What is it?

Range Rover has a habit of making some quite lairy four-wheel drives. The previous-generation Sport SVR, after all, was one of the go-to models for drivers after a high-riding SUV that could out-accelerate a lot of supercars and make a real clatter from the exhaust while it did so. It was immensely popular, too, which is probably why Range Rover has returned to create a go-faster model of its current Sport with this – the SV.

But while it might’ve been tempting to bung a large engine into the Sport and leave it at that, Range Rover has given the SV a far more comprehensive series of upgrades to make this car as sharp and as capable as ever.

What’s new?

There’s a lot more going on here than just a slightly beefed-up exterior. There are some particularly eye-catching design features available on the SV; new 23-inch carbon fibre wheels which shave 76kg off the car’s weight, hydraulic interlinked suspension that keeps the ride controlled during all types of driving and there’s even ‘in-car sensory audio technology’ that can make your seat vibrate in the same tempo as the track you’re listening to.
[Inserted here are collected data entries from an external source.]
(** * The first instructions *)

(** Every hart has its own 4096 bytes of [stack0], and starts at their end. *)
Lemma boot_entry_ok xlate here stack0 start spin m :
  0 ≤ h_csr m mhartid < NCPU → 0 ≤ stack0 → stack0 + 4096 * NCPU < 18446744073709551616 →
  ∃ m', exec xlate here (_entry stack0 start spin) m = Some m' ∧ h_pc m' = start ∧ h_mem m' = h_mem m ∧
    h_reg m' sp = stack0 + 4096 * (h_csr m mhartid + 1).
Proof.
  intros Hh H0 H1. unfold NCPU in *. eexists. split; [done|]. split_and!; [done|done|].
  transitivity (u64 (u64 stack0 + u64 (u64 (1024 * 4) * u64 (h_csr m mhartid + 1)))); [reflexivity|].
  rewrite (u64_id stack0), (u64_id (1024 * 4)), (u64_id (h_csr m mhartid + 1)) by lia. rewrite (u64_id (1024 * 4 * _)) by lia. rewrite u64_id; lia.
Qed.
The SV acts as a halo for the entire Sport range, too, and while a limited run has sold out entirely, Range Rover has said that ‘if there is demand, they’ll build more’ – so we’d bank on plenty of these rolling out from the factory in the future.

What’s under the bonnet?

Range Rover hasn’t picked its 5.0-litre supercharged V8 for the SV, instead opting for the twin-turbocharged 4.4-litre V8 which you’d find in some high-performance models from BMW. With 626bhp it makes the SV the most powerful Range Rover to date, with 750Nm of torque contributing to a 0-60mph time of 3.5 seconds and a top speed of 180mph.

Of course, efficiency isn’t the top priority in this car but, because of that 4.4-litre V8 – rather than the older 5.0-litre – it actually produces 15 per cent less CO2 than its SVR predecessor, with total output standing at 270g/km.

Credits: PA;

What’s it like to drive?

The good news about the SV is that it behaves – during daily driving – like a ‘regular’ Sport; there’s that lofty driving position and soft edge to the ride that lends itself to long-distance journeys which fly by. Naturally, it’s a stiffer setup and there’s the odd jostle, but the way the SV handles lumps and bumps is remarkable – particularly for something riding on such massive wheels. We tested both the carbon and regular iron brakes and though the latter might not have the same gravitas, they’re more than capable enough of bringing the SV to a hurried stop when you need to.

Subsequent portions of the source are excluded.